The data below needs to be returned exactly, line for line.

==================================================

Lemma rel_delta_tool e bs ct id state d :
  rel e bs ct → ae_toolCalls e !! id = Some state → thinking_open e = false →
  rel (ae_set_tools (<[id := mkAnthropicTool (at_Index state) (at_CallID state) (at_Name state)
                          (at_Arguments state +:+ d) true]> (ae_toolCalls e)) (ae_toolCallOrder e) e)
    (<[Z.to_nat (at_Index state) := mkBlock (BTool id) (at_Arguments state +:+ d) "" true]> bs)
    (mkContent (ct_text ct) (ct_thinking ct) (<[id := at_Arguments state +:+ d]> (ct_arguments ct))).
Proof.
  intros Hr Hid Hth. destruct (r_tools _ _ _ Hr id state Hid) as (Hcall & Hs & Hb).
  destruct (block_at_tool _ _ _ _ _ Hr Hid) as [H0 Hi].
  set (i := Z.to_nat (at_Index state)) in *. constructor; cbn; try apply Hr.
  - rewrite length_insert. apply Hr.
  - apply insert_blocks.
    + intros j b Hj Hne. pose proof (r_blocks _ _ _ Hr j b Hj) as Hok. unfold block_ok in *.
      destruct (b_kind b) as [| |id']; [done..|]. destruct Hok as (state' & Hid' & Hix & Hok).
      exists state'. cbn. destruct (decide (id = id')) as [->|]; [|by rewrite lookup_insert_ne].
      exfalso. apply Hne. simplify_eq. unfold i. lia.
    + unfold block_ok. cbn. eexists. rewrite lookup_insert_eq. split_and!; try done. cbn. unfold i. lia.
  - intros Ht. eapply insert_kinds; [exact Hi|done|]. by apply (r_text _ _ _ Hr).
  - unfold thinking_open in *. cbn. by rewrite Hth.
  - intros id' state' [[<- <-]|[Hne Hid']]%lookup_insert_Some.
    + split_and!; try done. by eapply insert_kinds; [exact Hi|..].
    + destruct (r_tools _ _ _ Hr id' state' Hid') as (? & ? & ?).
      split_and!; try done. by eapply insert_kinds; [exact Hi|..].
  - destruct (r_order _ _ _ Hr) as [Hnd Hdom]. split; [done|]. intros id'. rewrite Hdom.
    destruct (decide (id = id')) as [->|Hne]; [rewrite lookup_insert_eq, Hid; split; by eexists|].
    by rewrite lookup_insert_ne.
  - erewrite message_thinking_insert; [apply Hr|exact Hi|done|done].
  - rewrite (r_ct_arguments _ _ _ Hr), fmap_insert. done.
Qed.
End rel.

(** ** Every event keeps the relation *)

(** The client has accepted all that was written. *)
Definition accepted {E} (s : io E) : Prop := is_Some (client_run CNew (frames s)).

Definition failed {E} (reason : string) (s : io E) : Prop := accepted s ∧ gave_up s.

Record Inv (s : io anthropicMessagesStreamEncoder) (bs : list block) (ct : content) : Prop := mkInv {
  i_rel : rel (io_enc s) bs ct;
  i_running : ae_completed (io_enc s) = false;
  i_client : client_run CNew (frames s) = Some (if ae_started (io_enc s) then CStreaming bs else CNew);
  i_fresh : ae_started (io_enc s) = false → bs = []
}.

Lemma client_run_snoc c l fr :
  client_run c (l ++ [fr]) = c' ← client_run c l; client_step c' fr.
Proof.
  revert c. induction l as [|x l IH]; intros c; cbn; [by destruct (client_step c fr)|].
  destruct (client_step c x); [apply IH|done].
Qed.

(** ** The content of the blocks *)

Definition strip (b : block) : blockKind * string := (b_kind b, b_text b).

Lemma omap_strip {A} (f : block → option A) (g : blockKind * string → option A) bs bs' :
  (∀ b, f b = g (strip b)) → map strip bs = map strip bs' → omap f bs = omap f bs'.
Proof.
  intros Hfg. revert bs'. induction bs as [|b bs IH]; intros [|b' bs'] Hm; try done.
  injection Hm as Hk Ht Hm. cbn. rewrite !Hfg. unfold strip. rewrite Hk, Ht.
  by rewrite (IH bs' Hm).
Qed.

(** What the blocks hold is what the events said, whether they are open or not. *)
Lemma rel_content e bs ct bs' :
  rel e bs ct → map strip bs' = map strip bs →
  message_text bs' = ct_text ct ∧ message_thinking bs' = ct_thinking ct
  ∧ ∀ id, message_arguments bs' id = ct_arguments ct !! id.
Proof.
  intros Hr Hm. unfold message_text, message_thinking, message_arguments.
  rewrite (omap_strip _ (λ p, if bool_decide (fst p = BText) then Some (snd p) else None) bs' bs) by done.
  rewrite (omap_strip _ (λ p, if bool_decide (fst p = BThinking) then Some (snd p) else None) bs' bs) by done.
  split_and!.
  - rewrite (r_ct_text _ _ _ Hr). destruct (ae_textStarted e) eqn:Ht.
    + destruct (block_at_text _ _ _ Hr Ht) as [H0 Hi].
      erewrite omap_unique; [done| |exact Hi|done].
      cbn. intros j b Hj Hk. case_bool_decide as Hb; [|by destruct Hk].
      pose proof (r_blocks _ _ _ Hr j b Hj) as Hok. unfold block_ok in Hok. rewrite Hb in Hok. lia.
    + rewrite omap_none; [by rewrite (r_no_text _ _ _ Hr Ht)|]. intros b [j Hj]%list_elem_of_lookup.
      case_bool_decide as Hb; [|done]. pose proof (r_blocks _ _ _ Hr j b Hj) as Hok.
      unfold block_ok in Hok. rewrite Hb in Hok. destruct Hok. congruence.
  - destruct (r_ct_thinking _ _ _ Hr) as [-> Hth]. exact Hth.
  - intros id. rewrite (omap_strip _ (λ p, if bool_decide (fst p = BTool id) then Some (snd p) else None) bs' bs) by done.
    rewrite (r_ct_arguments _ _ _ Hr), lookup_fmap.
    destruct (ae_toolCalls e !! id) as [state|] eqn:Hid.
    + destruct (block_at_tool _ _ _ _ _ Hr Hid) as [H0 Hi].
      erewrite omap_unique; [done| |exact Hi|cbn; by rewrite bool_decide_refl].
      cbn. intros j b Hj Hk. case_bool_decide as Hb; [|by destruct Hk].
      pose proof (r_blocks _ _ _ Hr j b Hj) as Hok. unfold block_ok in Hok. rewrite Hb in Hok.
      destruct Hok as (state' & ? & ? & _). simplify_eq. lia.
    + rewrite omap_none; [done|]. intros b [j Hj]%list_elem_of_lookup.
      case_bool_decide as Hb; [|done]. pose proof (r_blocks _ _ _ Hr j b Hj) as Hok.
      unfold block_ok in Hok. rewrite Hb in Hok. destruct Hok as (state' & ? & _). congruence.
Qed.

==================================================

● **WRITTEN REPLY**:
Lemma rel_delta_tool e bs ct id state d :
  rel e bs ct → ae_toolCalls e !! id = Some state → thinking_open e = false →
  rel (ae_set_tools (<[id := mkAnthropicTool (at_Index state) (at_CallID state) (at_Name state)
                          (at_Arguments state +:+ d) true]> (ae_toolCalls e)) (ae_toolCallOrder e) e)
    (<[Z.to_nat (at_Index state) := mkBlock (BTool id) (at_Arguments state +:+ d) "" true]> bs)
    (mkContent (ct_text ct) (ct_thinking ct) (<[id := at_Arguments state +:+ d]> (ct_arguments ct))).
Proof.
  intros Hr Hid Hth. destruct (r_tools _ _ _ Hr id state Hid) as (Hcall & Hs & Hb).
  destruct (block_at_tool _ _ _ _ _ Hr Hid) as [H0 Hi].
  set (i := Z.to_nat (at_Index state)) in *. constructor; cbn; try apply Hr.
  - rewrite length_insert. apply Hr.
  - apply insert_blocks.
    + intros j b Hj Hne. pose proof (r_blocks _ _ _ Hr j b Hj) as Hok. unfold block_ok in *.
      destruct (b_kind b) as [| |id']; [done..|]. destruct Hok as (state' & Hid' & Hix & Hok).
      exists state'. cbn. destruct (decide (id = id')) as [->|]; [|by rewrite lookup_insert_ne].
      exfalso. apply Hne. simplify_eq. unfold i. lia.
    + unfold block_ok. cbn. eexists. rewrite lookup_insert_eq. split_and!; try done. cbn. unfold i. lia.
  - intros Ht. eapply insert_kinds; [exact Hi|done|]. by apply (r_text _ _ _ Hr).
  - unfold thinking_open in *. cbn. by rewrite Hth.
  - intros id' state' [[<- <-]|[Hne Hid']]%lookup_insert_Some.
    + split_and!; try done. by eapply insert_kinds; [exact Hi|..].
    + destruct (r_tools _ _ _ Hr id' state' Hid') as (? & ? & ?).
      split_and!; try done. by eapply insert_kinds; [exact Hi|..].
  - destruct (r_order _ _ _ Hr) as [Hnd Hdom]. split; [done|]. intros id'. rewrite Hdom.
    destruct (decide (id = id')) as [->|Hne]; [rewrite lookup_insert_eq, Hid; split; by eexists|].
    by rewrite lookup_insert_ne.
  - erewrite message_thinking_insert; [apply Hr|exact Hi|done|done].
  - rewrite (r_ct_arguments _ _ _ Hr), fmap_insert. done.
Qed.
End rel.

(** ** Every event keeps the relation *)

(** The client has accepted all that was written. *)
Definition accepted {E} (s : io E) : Prop := is_Some (client_run CNew (frames s)).

Definition failed {E} (reason : string) (s : io E) : Prop := accepted s ∧ gave_up s.

Record Inv (s : io anthropicMessagesStreamEncoder) (bs : list block) (ct : content) : Prop := mkInv {
  i_rel : rel (io_enc s) bs ct;
  i_running : ae_completed (io_enc s) = false;
  i_client : client_run CNew (frames s) = Some (if ae_started (io_enc s) then CStreaming bs else CNew);
  i_fresh : ae_started (io_enc s) = false → bs = []
}.

Lemma client_run_snoc c l fr :
  client_run c (l ++ [fr]) = c' ← client_run c l; client_step c' fr.
Proof.
  revert c. induction l as [|x l IH]; intros c; cbn; [by destruct (client_step c fr)|].
  destruct (client_step c x); [apply IH|done].
Qed.

(** ** The content of the blocks *)

Definition strip (b : block) : blockKind * string := (b_kind b, b_text b).

Lemma omap_strip {A} (f : block → option A) (g : blockKind * string → option A) bs bs' :
  (∀ b, f b = g (strip b)) → map strip bs = map strip bs' → omap f bs = omap f bs'.
Proof.
  intros Hfg. revert bs'. induction bs as [|b bs IH]; intros [|b' bs'] Hm; try done.
  injection Hm as Hk Ht Hm. cbn. rewrite !Hfg. unfold strip. rewrite Hk, Ht.
  by rewrite (IH bs' Hm).
Qed.

(** What the blocks hold is what the events said, whether they are open or not. *)
Lemma rel_content e bs ct bs' :
  rel e bs ct → map strip bs' = map strip bs →
  message_text bs' = ct_text ct ∧ message_thinking bs' = ct_thinking ct
  ∧ ∀ id, message_arguments bs' id = ct_arguments ct !! id.
Proof.
  intros Hr Hm. unfold message_text, message_thinking, message_arguments.
  rewrite (omap_strip _ (λ p, if bool_decide (fst p = BText) then Some (snd p) else None) bs' bs) by done.
  rewrite (omap_strip _ (λ p, if bool_decide (fst p = BThinking) then Some (snd p) else None) bs' bs) by done.
  split_and!.
  - rewrite (r_ct_text _ _ _ Hr). destruct (ae_textStarted e) eqn:Ht.
    + destruct (block_at_text _ _ _ Hr Ht) as [H0 Hi].
      erewrite omap_unique; [done| |exact Hi|done].
      cbn. intros j b Hj Hk. case_bool_decide as Hb; [|by destruct Hk].
      pose proof (r_blocks _ _ _ Hr j b Hj) as Hok. unfold block_ok in Hok. rewrite Hb in Hok. lia.
    + rewrite omap_none; [by rewrite (r_no_text _ _ _ Hr Ht)|]. intros b [j Hj]%list_elem_of_lookup.
      case_bool_decide as Hb; [|done]. pose proof (r_blocks _ _ _ Hr j b Hj) as Hok.
      unfold block_ok in Hok. rewrite Hb in Hok. destruct Hok. congruence.
  - destruct (r_ct_thinking _ _ _ Hr) as [-> Hth]. exact Hth.
  - intros id. rewrite (omap_strip _ (λ p, if bool_decide (fst p = BTool id) then Some (snd p) else None) bs' bs) by done.
    rewrite (r_ct_arguments _ _ _ Hr), lookup_fmap.
    destruct (ae_toolCalls e !! id) as [state|] eqn:Hid.
    + destruct (block_at_tool _ _ _ _ _ Hr Hid) as [H0 Hi].
      erewrite omap_unique; [done| |exact Hi|cbn; by rewrite bool_decide_refl].
      cbn. intros j b Hj Hk. case_bool_decide as Hb; [|by destruct Hk].
      pose proof (r_blocks _ _ _ Hr j b Hj) as Hok. unfold block_ok in Hok. rewrite Hb in Hok.
      destruct Hok as (state' & ? & ? & _). simplify_eq. lia.
    + rewrite omap_none; [done|]. intros b [j Hj]%list_elem_of_lookup.
      case_bool_decide as Hb; [|done]. pose proof (r_blocks _ _ _ Hr j b Hj) as Hok.
      unfold block_ok in Hok. rewrite Hb in Hok. destruct Hok as (state' & ? & _). congruence.
Qed.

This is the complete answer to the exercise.